Average number of inspections

Question

Consider a set of n elements whose key values are $$0, 1, ..., n−1.$$ Let $p(i) (0 ≤ i ≤ n−1) $ be the probability that the element with key i is searched. Assume the following distribution of $p(i)’s$:

$$p(i) = \begin{cases} 1/2^{n−1}, & \text{if i = 0} \\ 1/2^i, & \text{otherwise} \end{cases}$$

Assume linear search is used and every search is successful - every element we look for exists.

What is the average number of nodes inspected for a search under random(elements in the linked list are stored in a random order) organisation and what is the average number of nodes if sorted based on their decreasing probability(i.e., it starts with the element ‘1’, followed by element ‘2’, then ‘3’, and so on, with the last node containing element ‘0’.) for large values of n?

I know the answer for the first part is surely not $n/2$(since the probability is not the same for all of the elements) but I do not really know much more than that... but when sorted, I suspect it should be something close to $$\sum_{i=1}^{n-1} i*{1/2^{i}} + n * 1/2^{n-1}$$ because it takes one comparison to get to first element, two to the second, etc. and the last one takes n comparisons times the probability of 0. I also found the $$\sum_{i=o}^{∞} a*b^a = b/(1-b)^2$$ which in this case would be equal to 2 (b = 1/2) but I have no clue how to tackle the edge case - '0'. :(

I am also aware of this thread but there each of the numbers had the same probability and it is not exactly the same.

I hope to find an answer to this as it has been bothering me for quite a while and I am truly curious about the result.
Any hint will be greatly appreciated!

Answer 1

Well, let's see. Please point out if I understood the problem model incorrectly.

Suppose we have $n = 5$ elements. Suppose it's sorted in the way $s = [1, 3, 4, 0, 2]$. Then using linear search we are going to with probability $(1/2)^3$ have 2 steps in our search and with probability $(1/2)^4$ have 4 steps in our search.

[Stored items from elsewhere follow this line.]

Definition apply_locally_verified_shakescape_refund (st : WalletStore) (network : NetworkBinding)
    (session_id : bytes) (spend : LocallyVerifiedSwapSpend) (now_unix : N) :
    WalletStore * result SwapSession MarketError.t :=
  let workflow_id := shakescape_execution_workflow_id session_id in
  let! st, stored := (st, load_shakescape_execution_for_local_evidence st network session_id
                            workflow_id) in
  let s := wf_state stored in
  let module := spend_module spend in
  if negb (is_refund spend)
     || (negb (bool_decide (module = first_module s)) && negb (bool_decide (module = second_module s)))
     || (confirmation_count spend =? 0)
  then (st, Err MarketError.InvalidEvidence) else
  let evidence := spend_evidence_id spend in
  let! st, _ :=
    (st, match refund_for_module s module with
         | Some existing =>
             if negb (bool_decide (existing = evidence)) then Err MarketError.InvalidEvidence else Ok tt
         | None =>
             if negb (can_record_refund_for_module s module) then Err MarketError.InvalidTransition
             else Ok tt
         end) in
  if is_none (refund_for_module s module)
  then apply_in st workflow_id s (VerifiedEvidence.ChainRefundConfirmed module evidence) now_unix
  else (st, Ok s).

So, what's the average number of steps we need to find an element giving arbitrary sorting $s$? Let's say $X$ - number of steps needed in our search. Probability to get $X=i$ steps is equivalent to request a search for an element $k \in \{0,1,2,..,n-1\}$ giving we have it at the $i$th position. That is $$P(X = i) = \sum_{k=0}^{n-1} P(search\ for\ k\ |\ the\ element\ k\ is\ at \ ith\ position)P(the\ element\ k\ is\ at\ ith\ position)$$ Then we notice that $P(the\ element\ k\ is\ at \ ith\ position) = \frac{(n-1)!}{n!} = \frac{1}{n}$ because we have an element at a fixed position and $(n-1)!$ possible permutations for other elements out of the total $n!$ possible permutations of our $n$ elements. Then we notice that $\sum_{k=0}^{n-1} P(search\ for\ k\ |\ the\ element\ k\ is\ at \ ith\ position) = 1$. It means that $P(X=i) = \frac{1}{n}$. So, the expectation is just $\sum_{k=1}^{n} \frac{k}{n} = \frac{n+1}{2}$.

Of course, the second part is much easier to derive, it's just $$E(X|sorted\ in\ decreasing\ probability) = \sum_{k=1}^{n-1} \frac{k}{2^{k}} + \frac{n}{2^{n-1}}$$ (just notice that the elements are going to be from $1$ to $n-1$ and then the element $0$, however $0$ could be the pre-last element because it have same probability as $n-1$). So, we just calculating the expectation of the probability distribution, though this time not for the joint probability but conditional.